-------- Task input

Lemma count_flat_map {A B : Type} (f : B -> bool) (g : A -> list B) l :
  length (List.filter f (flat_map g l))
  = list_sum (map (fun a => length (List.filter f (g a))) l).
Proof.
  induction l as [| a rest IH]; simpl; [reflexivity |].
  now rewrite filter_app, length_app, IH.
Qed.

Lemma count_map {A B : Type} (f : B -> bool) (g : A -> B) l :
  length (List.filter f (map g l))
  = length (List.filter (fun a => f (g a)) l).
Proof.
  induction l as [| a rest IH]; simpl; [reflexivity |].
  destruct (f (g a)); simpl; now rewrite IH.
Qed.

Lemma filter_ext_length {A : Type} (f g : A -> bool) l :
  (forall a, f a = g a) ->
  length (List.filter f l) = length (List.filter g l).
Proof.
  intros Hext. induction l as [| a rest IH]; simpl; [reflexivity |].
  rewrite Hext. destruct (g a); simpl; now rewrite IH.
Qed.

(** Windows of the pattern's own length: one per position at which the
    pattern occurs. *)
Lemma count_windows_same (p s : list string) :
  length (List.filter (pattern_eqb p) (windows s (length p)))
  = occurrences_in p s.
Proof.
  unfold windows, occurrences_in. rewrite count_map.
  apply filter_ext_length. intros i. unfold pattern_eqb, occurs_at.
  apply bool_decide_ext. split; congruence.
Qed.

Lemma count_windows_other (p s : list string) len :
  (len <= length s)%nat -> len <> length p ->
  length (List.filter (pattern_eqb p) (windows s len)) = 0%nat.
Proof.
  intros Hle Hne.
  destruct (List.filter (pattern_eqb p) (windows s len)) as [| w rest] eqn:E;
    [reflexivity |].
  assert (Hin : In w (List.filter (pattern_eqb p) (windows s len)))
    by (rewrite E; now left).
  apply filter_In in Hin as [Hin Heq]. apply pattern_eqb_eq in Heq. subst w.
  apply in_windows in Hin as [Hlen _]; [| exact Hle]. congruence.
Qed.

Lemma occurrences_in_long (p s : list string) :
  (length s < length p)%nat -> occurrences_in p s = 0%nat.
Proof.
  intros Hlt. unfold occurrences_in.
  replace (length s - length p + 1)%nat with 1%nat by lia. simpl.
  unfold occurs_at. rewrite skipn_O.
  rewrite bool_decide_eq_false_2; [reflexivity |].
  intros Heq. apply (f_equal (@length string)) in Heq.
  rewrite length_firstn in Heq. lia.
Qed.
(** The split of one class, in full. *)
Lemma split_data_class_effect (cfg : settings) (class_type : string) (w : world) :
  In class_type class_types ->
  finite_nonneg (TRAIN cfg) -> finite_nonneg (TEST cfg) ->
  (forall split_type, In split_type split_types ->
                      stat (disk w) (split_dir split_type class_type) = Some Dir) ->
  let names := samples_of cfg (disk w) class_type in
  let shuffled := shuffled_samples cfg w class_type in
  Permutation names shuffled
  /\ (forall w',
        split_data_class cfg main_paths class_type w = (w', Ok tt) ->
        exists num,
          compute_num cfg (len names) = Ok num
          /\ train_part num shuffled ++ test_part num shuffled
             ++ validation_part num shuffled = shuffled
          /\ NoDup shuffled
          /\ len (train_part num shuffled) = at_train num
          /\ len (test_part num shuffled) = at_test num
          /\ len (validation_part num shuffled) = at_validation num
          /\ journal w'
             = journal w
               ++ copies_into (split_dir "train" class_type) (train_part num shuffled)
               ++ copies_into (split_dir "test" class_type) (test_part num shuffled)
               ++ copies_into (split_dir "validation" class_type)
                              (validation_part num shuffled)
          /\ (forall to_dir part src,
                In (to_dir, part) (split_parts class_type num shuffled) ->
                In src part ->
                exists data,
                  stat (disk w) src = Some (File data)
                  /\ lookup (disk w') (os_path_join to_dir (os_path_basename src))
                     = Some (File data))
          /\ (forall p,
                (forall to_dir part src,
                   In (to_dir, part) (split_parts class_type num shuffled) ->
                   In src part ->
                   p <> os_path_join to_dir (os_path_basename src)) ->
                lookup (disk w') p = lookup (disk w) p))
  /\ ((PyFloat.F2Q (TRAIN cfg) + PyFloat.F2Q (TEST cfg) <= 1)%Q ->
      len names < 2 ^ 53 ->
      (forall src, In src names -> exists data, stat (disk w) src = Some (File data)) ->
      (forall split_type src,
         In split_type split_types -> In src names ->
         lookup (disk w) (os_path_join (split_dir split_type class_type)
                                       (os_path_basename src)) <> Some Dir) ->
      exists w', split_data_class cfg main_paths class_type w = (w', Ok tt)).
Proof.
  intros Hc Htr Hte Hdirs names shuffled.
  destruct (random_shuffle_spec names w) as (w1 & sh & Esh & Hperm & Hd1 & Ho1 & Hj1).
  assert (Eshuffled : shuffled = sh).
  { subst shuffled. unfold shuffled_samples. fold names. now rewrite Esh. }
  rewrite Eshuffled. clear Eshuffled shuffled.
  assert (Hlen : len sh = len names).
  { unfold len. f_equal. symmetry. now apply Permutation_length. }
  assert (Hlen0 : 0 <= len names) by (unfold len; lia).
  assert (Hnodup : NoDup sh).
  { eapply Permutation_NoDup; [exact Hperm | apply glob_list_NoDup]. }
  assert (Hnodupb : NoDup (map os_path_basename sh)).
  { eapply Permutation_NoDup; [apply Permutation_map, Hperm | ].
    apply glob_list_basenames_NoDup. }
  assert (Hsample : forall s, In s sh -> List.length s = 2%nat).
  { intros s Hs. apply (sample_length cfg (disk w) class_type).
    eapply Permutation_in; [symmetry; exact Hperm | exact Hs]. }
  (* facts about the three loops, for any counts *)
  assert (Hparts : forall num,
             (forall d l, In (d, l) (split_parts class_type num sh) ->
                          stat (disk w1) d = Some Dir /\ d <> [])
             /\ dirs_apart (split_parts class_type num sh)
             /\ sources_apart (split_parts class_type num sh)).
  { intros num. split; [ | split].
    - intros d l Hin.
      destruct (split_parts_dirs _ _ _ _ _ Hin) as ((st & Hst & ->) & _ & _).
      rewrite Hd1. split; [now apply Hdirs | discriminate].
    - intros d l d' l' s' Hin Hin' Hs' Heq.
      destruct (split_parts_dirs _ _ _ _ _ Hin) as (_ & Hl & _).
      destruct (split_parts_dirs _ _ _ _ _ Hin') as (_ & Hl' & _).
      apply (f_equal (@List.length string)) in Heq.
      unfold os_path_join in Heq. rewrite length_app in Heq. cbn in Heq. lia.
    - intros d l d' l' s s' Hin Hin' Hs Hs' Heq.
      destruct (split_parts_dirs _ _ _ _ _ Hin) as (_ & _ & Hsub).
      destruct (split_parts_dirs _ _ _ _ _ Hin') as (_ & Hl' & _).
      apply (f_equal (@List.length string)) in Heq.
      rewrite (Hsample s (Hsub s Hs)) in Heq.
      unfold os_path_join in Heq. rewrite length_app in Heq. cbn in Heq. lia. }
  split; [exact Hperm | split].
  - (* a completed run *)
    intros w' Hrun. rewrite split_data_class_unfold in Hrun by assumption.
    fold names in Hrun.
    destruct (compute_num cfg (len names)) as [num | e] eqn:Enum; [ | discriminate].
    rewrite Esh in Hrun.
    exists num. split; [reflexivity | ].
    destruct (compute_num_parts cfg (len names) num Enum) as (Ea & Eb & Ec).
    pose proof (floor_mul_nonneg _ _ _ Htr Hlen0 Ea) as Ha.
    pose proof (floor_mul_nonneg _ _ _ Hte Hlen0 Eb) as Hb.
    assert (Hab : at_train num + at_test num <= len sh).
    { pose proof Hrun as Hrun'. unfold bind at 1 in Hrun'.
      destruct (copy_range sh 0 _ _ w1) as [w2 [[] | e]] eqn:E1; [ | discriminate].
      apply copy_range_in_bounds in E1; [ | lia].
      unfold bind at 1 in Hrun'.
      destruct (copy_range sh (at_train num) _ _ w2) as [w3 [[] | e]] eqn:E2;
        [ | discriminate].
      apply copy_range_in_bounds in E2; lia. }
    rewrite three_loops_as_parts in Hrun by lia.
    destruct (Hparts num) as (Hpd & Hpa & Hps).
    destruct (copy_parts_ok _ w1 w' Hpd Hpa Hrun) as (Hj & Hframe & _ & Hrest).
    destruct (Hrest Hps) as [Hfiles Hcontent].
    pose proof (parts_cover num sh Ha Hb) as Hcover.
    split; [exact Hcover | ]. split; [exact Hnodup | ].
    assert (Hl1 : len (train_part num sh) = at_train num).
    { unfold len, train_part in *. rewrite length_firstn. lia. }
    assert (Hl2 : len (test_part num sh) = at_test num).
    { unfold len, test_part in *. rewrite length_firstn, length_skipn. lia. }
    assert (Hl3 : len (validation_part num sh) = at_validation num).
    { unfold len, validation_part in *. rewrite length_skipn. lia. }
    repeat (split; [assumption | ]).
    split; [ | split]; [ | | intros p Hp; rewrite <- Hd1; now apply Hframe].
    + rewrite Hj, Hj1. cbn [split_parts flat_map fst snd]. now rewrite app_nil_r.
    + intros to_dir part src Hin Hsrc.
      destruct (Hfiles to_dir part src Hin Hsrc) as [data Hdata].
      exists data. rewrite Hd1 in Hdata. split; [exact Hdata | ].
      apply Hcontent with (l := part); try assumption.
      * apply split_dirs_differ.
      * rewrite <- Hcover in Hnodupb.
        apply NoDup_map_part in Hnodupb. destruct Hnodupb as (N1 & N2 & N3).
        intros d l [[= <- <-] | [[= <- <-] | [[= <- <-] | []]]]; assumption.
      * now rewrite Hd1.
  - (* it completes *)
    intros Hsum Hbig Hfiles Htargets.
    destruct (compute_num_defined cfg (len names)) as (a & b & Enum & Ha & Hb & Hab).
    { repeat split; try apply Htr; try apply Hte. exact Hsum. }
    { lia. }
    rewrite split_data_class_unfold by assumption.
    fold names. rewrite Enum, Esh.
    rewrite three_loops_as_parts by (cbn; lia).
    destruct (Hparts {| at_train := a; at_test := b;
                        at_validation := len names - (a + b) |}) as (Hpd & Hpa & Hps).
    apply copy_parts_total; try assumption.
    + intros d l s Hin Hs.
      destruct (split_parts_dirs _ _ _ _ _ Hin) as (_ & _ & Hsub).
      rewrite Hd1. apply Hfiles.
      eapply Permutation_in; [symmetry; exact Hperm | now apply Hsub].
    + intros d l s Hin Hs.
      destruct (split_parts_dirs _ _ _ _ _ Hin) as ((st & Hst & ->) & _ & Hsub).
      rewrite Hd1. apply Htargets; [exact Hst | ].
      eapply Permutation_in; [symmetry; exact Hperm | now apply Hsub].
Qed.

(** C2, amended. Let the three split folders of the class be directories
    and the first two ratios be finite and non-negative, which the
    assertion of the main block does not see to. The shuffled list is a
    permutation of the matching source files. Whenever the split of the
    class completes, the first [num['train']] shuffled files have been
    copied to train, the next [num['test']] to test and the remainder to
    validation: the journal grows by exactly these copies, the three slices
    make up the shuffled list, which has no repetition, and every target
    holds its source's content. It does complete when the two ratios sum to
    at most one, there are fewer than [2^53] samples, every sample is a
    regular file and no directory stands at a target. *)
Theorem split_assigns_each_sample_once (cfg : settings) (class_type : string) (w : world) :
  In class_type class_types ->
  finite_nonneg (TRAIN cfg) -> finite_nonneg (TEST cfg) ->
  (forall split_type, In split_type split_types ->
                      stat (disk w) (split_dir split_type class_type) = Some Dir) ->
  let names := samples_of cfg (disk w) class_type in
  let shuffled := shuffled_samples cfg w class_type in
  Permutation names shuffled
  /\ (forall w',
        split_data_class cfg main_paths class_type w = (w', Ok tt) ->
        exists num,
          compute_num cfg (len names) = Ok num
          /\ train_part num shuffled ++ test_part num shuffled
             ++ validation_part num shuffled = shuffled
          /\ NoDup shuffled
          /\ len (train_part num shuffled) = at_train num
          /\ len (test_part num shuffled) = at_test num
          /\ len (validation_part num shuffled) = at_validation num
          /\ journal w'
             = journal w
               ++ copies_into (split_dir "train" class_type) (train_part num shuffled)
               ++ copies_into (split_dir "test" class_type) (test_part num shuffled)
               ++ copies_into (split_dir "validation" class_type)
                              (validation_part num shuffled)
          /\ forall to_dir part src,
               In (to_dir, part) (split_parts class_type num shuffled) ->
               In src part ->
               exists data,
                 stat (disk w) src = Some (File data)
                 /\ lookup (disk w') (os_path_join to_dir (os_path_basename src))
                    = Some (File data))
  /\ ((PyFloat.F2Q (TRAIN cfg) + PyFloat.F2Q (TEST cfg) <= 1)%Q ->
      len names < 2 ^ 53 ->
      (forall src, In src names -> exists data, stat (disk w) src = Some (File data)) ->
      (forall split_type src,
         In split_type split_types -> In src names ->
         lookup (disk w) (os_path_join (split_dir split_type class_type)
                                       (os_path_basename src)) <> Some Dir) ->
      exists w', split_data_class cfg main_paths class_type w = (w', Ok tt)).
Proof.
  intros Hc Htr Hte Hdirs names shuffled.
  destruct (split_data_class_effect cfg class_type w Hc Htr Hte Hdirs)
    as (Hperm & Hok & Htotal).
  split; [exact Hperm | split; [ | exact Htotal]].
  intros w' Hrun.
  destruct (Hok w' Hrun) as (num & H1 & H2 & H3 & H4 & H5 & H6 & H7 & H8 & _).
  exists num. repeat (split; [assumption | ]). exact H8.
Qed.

----------------

Problem description: In the listing above, please copy exactly the lines from the first through the one that contains "apply filter_ext_length. intros", and no others.

Completed task:
Lemma count_flat_map {A B : Type} (f : B -> bool) (g : A -> list B) l :
  length (List.filter f (flat_map g l))
  = list_sum (map (fun a => length (List.filter f (g a))) l).
Proof.
  induction l as [| a rest IH]; simpl; [reflexivity |].
  now rewrite filter_app, length_app, IH.
Qed.

Lemma count_map {A B : Type} (f : B -> bool) (g : A -> B) l :
  length (List.filter f (map g l))
  = length (List.filter (fun a => f (g a)) l).
Proof.
  induction l as [| a rest IH]; simpl; [reflexivity |].
  destruct (f (g a)); simpl; now rewrite IH.
Qed.

Lemma filter_ext_length {A : Type} (f g : A -> bool) l :
  (forall a, f a = g a) ->
  length (List.filter f l) = length (List.filter g l).
Proof.
  intros Hext. induction l as [| a rest IH]; simpl; [reflexivity |].
  rewrite Hext. destruct (g a); simpl; now rewrite IH.
Qed.

(** Windows of the pattern's own length: one per position at which the
    pattern occurs. *)
Lemma count_windows_same (p s : list string) :
  length (List.filter (pattern_eqb p) (windows s (length p)))
  = occurrences_in p s.
Proof.
  unfold windows, occurrences_in. rewrite count_map.
  apply filter_ext_length. intros i. unfold pattern_eqb, occurs_at.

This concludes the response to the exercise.